The reweighting of the indices is a two-part process, the first being a specific reallocation among equities, and not necessarily between countries. The second shift is to reweight stocks that have small floats -- that is, low numbers of shares owned by the public, rather than governments. This second part is what is affecting Europe, because the governments within the European Union take a much larger ownership position in companies than the governments of the U.S. or Britain.

The changes to the MSCI indices "have impacted already," said Jamie Coleman, the managing foreign exchange analyst at

IFR/Thomson Financial

. "I don't know that you'll see any further impact today." Still, he added, "this is clearly a minus for the euro and the yen."

The shift away from European stocks means that all the funds that track these indices, which are some of the most widely followed indices in the world, will have to readjust their holdings, indicating a selloff of those stocks whose allocations were reduced.

The expectations have hurt the European single currency today, which fell this morning to $0.8768, near where it closed trading last week, and down from yesterday's close of $0.8824.

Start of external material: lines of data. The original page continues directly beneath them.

(** The exponent that [repr] prints: its digits and its value. *)
Lemma exp_repr_text (e : Z) :
  exists eds, eds <> [] /\
    String "e" (exp_repr e) = exp_text (Some (e <? 0, eds)) /\
    Z_of_digits (e <? 0) eds = e.
Proof.
  unfold exp_repr, exp_text.
  pose proof (Z_of_digits_of_Z e) as Hv.
  pose proof (digits_of_N_nonnil (Z.abs_N e)) as Hn.
  fold (digits_of_Z e) in Hn.
  destruct (digits_of_Z e) as [|d [|d' ds]] eqn:E; [congruence | |].
  - exists [d0; d]. repeat split; [discriminate | now rewrite Z_of_digits_d0].
  - exists (d :: d' :: ds). repeat split; [discriminate | assumption].
Qed.

Lemma float_ok_inv (neg : bool) (ds : list digits) (decpt : Z) :
  float_ok (FDec neg ds decpt) = true ->
  (ds = [d0] /\ decpt = 1) \/
  ((exists d tl, ds = d :: tl /\ d <> d0) /\
   (exists init x, ds = init ++ [x] /\ x <> d0)).
Proof.
  simpl. destruct ds as [|d [|d' tl]]; [discriminate | |].
  - destruct d; simpl; intros H;
      try (right; split;
           [do 2 eexists; split; [reflexivity | discriminate]
           | exists []; eexists; split; [reflexivity | discriminate]]).
    left. split; [reflexivity | now apply Z.eqb_eq].
  - intros H. apply andb_prop in H as [H1 H2]. right. split.
    + exists d, (d' :: tl). split; [reflexivity|]. now intros ->.
    + exists (removelast (d :: d' :: tl)), (last (d :: d' :: tl) d1). split.
      * apply app_removelast_last. discriminate.
      * intros E. rewrite E in H2. discriminate.
Qed.

Lemma mk_float_normal (neg : bool) (ip fp : list digits) (ex : Z)
    (d : digits) (tl init : list digits) (x : digits) (k : nat) :
  ip ++ fp = (init ++ [x]) ++ zeros k ->
  init ++ [x] = d :: tl -> d <> d0 -> x <> d0 ->
  mk_float neg ip fp ex = FDec neg (init ++ [x]) (Z.of_nat (length ip) + ex).
Proof.
  intros Hall Hd Hd0 Hx. unfold mk_float. rewrite Hall.
  pose proof (strip_trailing_zeros_app init x k Hx) as Ht.
  revert Ht. rewrite Hd. intros Ht.
  change ((d :: tl) ++ zeros k) with (d :: tl ++ zeros k) in *.
  rewrite strip_zeros_head by assumption.
  rewrite Ht, Nat.sub_diag. f_equal. lia.
Qed.

Lemma mk_float_lead (neg : bool) (fp : list digits) (k : nat)
    (d : digits) (tl init : list digits) (x : digits) :
  fp = zeros k ++ (init ++ [x]) ->
  init ++ [x] = d :: tl -> d <> d0 -> x <> d0 ->
  mk_float neg [d0] fp 0 = FDec neg (init ++ [x]) (- Z.of_nat k).
Proof.
  intros -> Hd Hd0 Hx. unfold mk_float.
  pose proof (strip_trailing_zeros_app init x 0 Hx) as Ht.
  simpl zeros in Ht. rewrite List.app_nil_r in Ht.
  revert Ht. rewrite Hd. intros Ht.
  change ([d0] ++ zeros k ++ d :: tl) with (zeros (S k) ++ (d :: tl)).
  rewrite strip_zeros_zeros, strip_zeros_head by assumption.
  rewrite Ht. f_equal.
  rewrite List.length_app, length_zeros. simpl length. lia.
Qed.

End Floats.

Section FloatText.

Lemma zeros_snoc (k : nat) : zeros k ++ [d0] = zeros (S k).
Proof. unfold zeros. induction k as [|k IH]; simpl; [reflexivity | now rewrite IH]. Qed.

(** The text of a float, part by part, and the float its parts denote. *)
Lemma float_repr_text (neg : bool) (ds : list digits) (decpt : Z) :
  float_ok (FDec neg ds decpt) = true ->
  exists ip fp e,
    float_repr (FDec neg ds decpt)
    = sign_text neg +++ print_digits ip +++ frac_text fp +++ exp_text e
    /\ int_digits_ok ip
    /\ match fp with Some fds => fds <> [] | None => True end
    /\ match e with Some (_, eds) => eds <> [] | None => True end
    /\ number_value neg ip fp e = PFloat (FDec neg ds decpt).
Proof.
  intros Hok. apply float_ok_inv in Hok
    as [[-> ->] | [(d & tl & Hd & Hd0) (init & x & Hx & Hx0)]].
  - exists [d0], (Some [d0]), None. repeat split; [now left | discriminate].
  - assert (Hbody : init ++ [x] = d :: tl) by congruence.
    unfold float_repr. fold (sign_text neg).
    destruct ((decpt <=? -4) || (16 <? decpt)) eqn:Hexp.
    + (* scientific notation *)
      destruct (exp_repr_text (decpt - 1)) as (eds & Heds & Het & Hev).
      rewrite Het. rewrite Hd. cbn [firstn skipn].
      exists [d], (match tl with [] => None | _ => Some tl end),
        (Some (decpt - 1 <? 0, eds)).
      repeat split.
      * destruct tl; reflexivity.
      * right. now exists d, [].
      * destruct tl; [exact I | discriminate].
      * assumption.
      * unfold number_value. cbn [exp_value]. rewrite Hev.
        assert (E : mk_float neg [d] tl (decpt - 1) = FDec neg (d :: tl) decpt).
        { rewrite <- Hbody.
          rewrite (mk_float_normal neg [d] tl (decpt - 1) d tl init x 0);
            try assumption.
          - f_equal. simpl length. lia.
          - simpl zeros. rewrite List.app_nil_r. now rewrite Hbody. }
        destruct tl; exact (f_equal PFloat E).
    + apply orb_false_elim in Hexp as [H1 H2].
      apply Z.leb_gt in H1. apply Z.ltb_ge in H2.
      destruct (Z.leb_spec decpt 0) as [Hle|Hgt].
      * (* 0.000ddd *)
        exists [d0], (Some (zeros (Z.to_nat (- decpt)) ++ ds)), None.
        repeat split.
        -- cbn [frac_text exp_text print_digits String.append].
           now rewrite print_digits_app, append_nil_r.
        -- now left.
        -- rewrite Hd. intros E. apply app_eq_nil in E as [_ E]. discriminate.
        -- unfold number_value. cbn [exp_value]. f_equal.
           rewrite Hx.
           rewrite (mk_float_lead neg _ (Z.to_nat (- decpt)) d tl init x);
             try assumption; [|reflexivity].
           f_equal. lia.
      * destruct (Z.ltb_spec decpt (Z.of_nat (length ds))) as [Hlt|Hge].
        -- (* ddd.ddd *)
           exists (firstn (Z.to_nat decpt) ds),
             (Some (skipn (Z.to_nat decpt) ds)), None.
           repeat split.
           ++ cbn [frac_text exp_text]. now rewrite append_nil_r.
           ++ right. rewrite Hd.
              destruct (Z.to_nat decpt) as [|m] eqn:Em; [lia|].
              exists d, (firstn m tl). now split.
           ++ intros E.
              assert (L : length (skipn (Z.to_nat decpt) ds) = 0%nat)
                by now rewrite E.
              rewrite length_skipn in L. lia.
           ++ unfold number_value. cbn [exp_value]. f_equal.
              rewrite Hx.
              rewrite (mk_float_normal neg _ _ 0 d tl init x 0);
                try assumption.
              ** f_equal. rewrite <- Hx, length_firstn. lia.
              ** rewrite <- Hx, firstn_skipn. simpl zeros.
                 now rewrite List.app_nil_r.
        -- (* ddd000.0 *)
           set (k := Z.to_nat (decpt - Z.of_nat (length ds))).
           exists (ds ++ zeros k), (Some [d0]), None.
           repeat split.
           ++ cbn [frac_text exp_text print_digits].
              now rewrite print_digits_app, append_nil_r, append_assoc.
           ++ right. rewrite Hd. exists d, (tl ++ zeros k). now split.
           ++ discriminate.
           ++ unfold number_value. cbn [exp_value]. f_equal.
              rewrite Hx.
              rewrite (mk_float_normal neg _ _ 0 d tl init x (S k));
                try assumption.
              ** f_equal. rewrite <- Hx, List.length_app, length_zeros.
                 unfold k. lia.
              ** now rewrite <- List.app_assoc, zeros_snoc.
Qed.
Lemma read_record_same line f fs : same_file f (read_record line f fs).2.
Proof.
  unfold read_record.
  pose proof (binary_Read_same 1 f fs) as H1.
  destruct (binary_Read 1 f fs) as [[t|e] f1]; simpl in *; auto.
  destruct (negb (t =? 0)); simpl; auto.
  pose proof (binary_Read_same 4 f1 fs) as H2.
  destruct (binary_Read 4 f1 fs) as [[v|e] f2]; simpl in *;
    eauto using same_file_trans.
  destruct (2 ^ 20 <? v); simpl; eauto using same_file_trans.
  pose proof (ReadFull_same v f2 fs) as H3.
  destruct (ReadFull v f2 fs) as [[n [b|e]] f3]; simpl in *;
    eauto using same_file_trans.
Qed.

Lemma read_line_same line s fs : same_store s (read_line line s fs).2.
Proof.
  unfold read_line.
  destruct (Seek _ SeekStart (indexFile s) fs) as [[p i1]|e] eqn:E1; simpl; auto.
  apply Seek_same in E1.
  pose proof (ReadFull_same 16 i1 fs) as H2. simpl.
  destruct (ReadFull 16 i1 fs) as [[n [b|e]] i2]; simpl in *.
  2:{ repeat split; simpl; auto. all: eapply same_file_trans; eauto. }
  destruct (Seek _ SeekStart (file s) fs) as [[q f1]|e] eqn:E3; simpl.
  2:{ repeat split; simpl; auto. all: eapply same_file_trans; eauto. }
  apply Seek_same in E3.
  pose proof (read_record_same line f1 fs) as H4.
  destruct (read_record line f1 fs) as [[[v value]|e] f2]; simpl in *.
  all: repeat split; simpl; auto; eapply same_file_trans; eauto.
Qed.

(** ** The file primitives on known contents *)

Lemma drop_len_app {A} (pre l : list A) : drop (Z.to_nat (len pre)) (pre ++ l) = l.
Proof. rewrite to_nat_len. apply drop_app_length. Qed.

Lemma with_pos_pos f : with_pos (pos f) f = f.
Proof. now destruct f. Qed.

Lemma with_pos_id p f : pos f = p -> with_pos p f = f.
Proof. intros <-. apply with_pos_pos. Qed.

The yen also felt pressure from expectations of an MSCI shift away from Japanese stocks, but was hurt much more today by an announcement from the

Bank of Japan

that it would once again attempt to increase liquidity in the Japanese economy, likely by increasing the money supply by purchasing government bonds. Yesterday marked the seventh consecutive time that the BOJ had offered to buy treasury bills but hadn't found enough sellers.

The dollar climbed in value as a result of the yen's weakness, reaching 123.42 yen per dollar most recently, up from Thursday's close of 122.52 yen per dollar. The downward pressure on both the yen and euro against the dollar is leaving the two little changed against each other. The euro climbed just slightly to 108.14 yen per euro, having closed yesterday at 108.06 yen per euro.

The markets are "really in sort of a range trading" stage, said Coleman, noting that the euro has been mired within the 87 cents to 89 cents range for several weeks, and the yen is floating near 122.50 to 123 yen per dollar. Coleman said that the markets look to be entering the quiet summer period already, and he said he expects the euro to break below its current range and fall under 87 cents next week.

The British pound slipped against the dollar this morning, falling to $1.4300 from $1.4315 at last close. The Australian dollar relaxed to $0.5262, just below an 11-week high and down from $0.5274 at yesterday's close. The U.S. dollar fell against the Canadian currency by a small margin, hitting C$1.5334 this morning, after closing at C$1.5357 last night.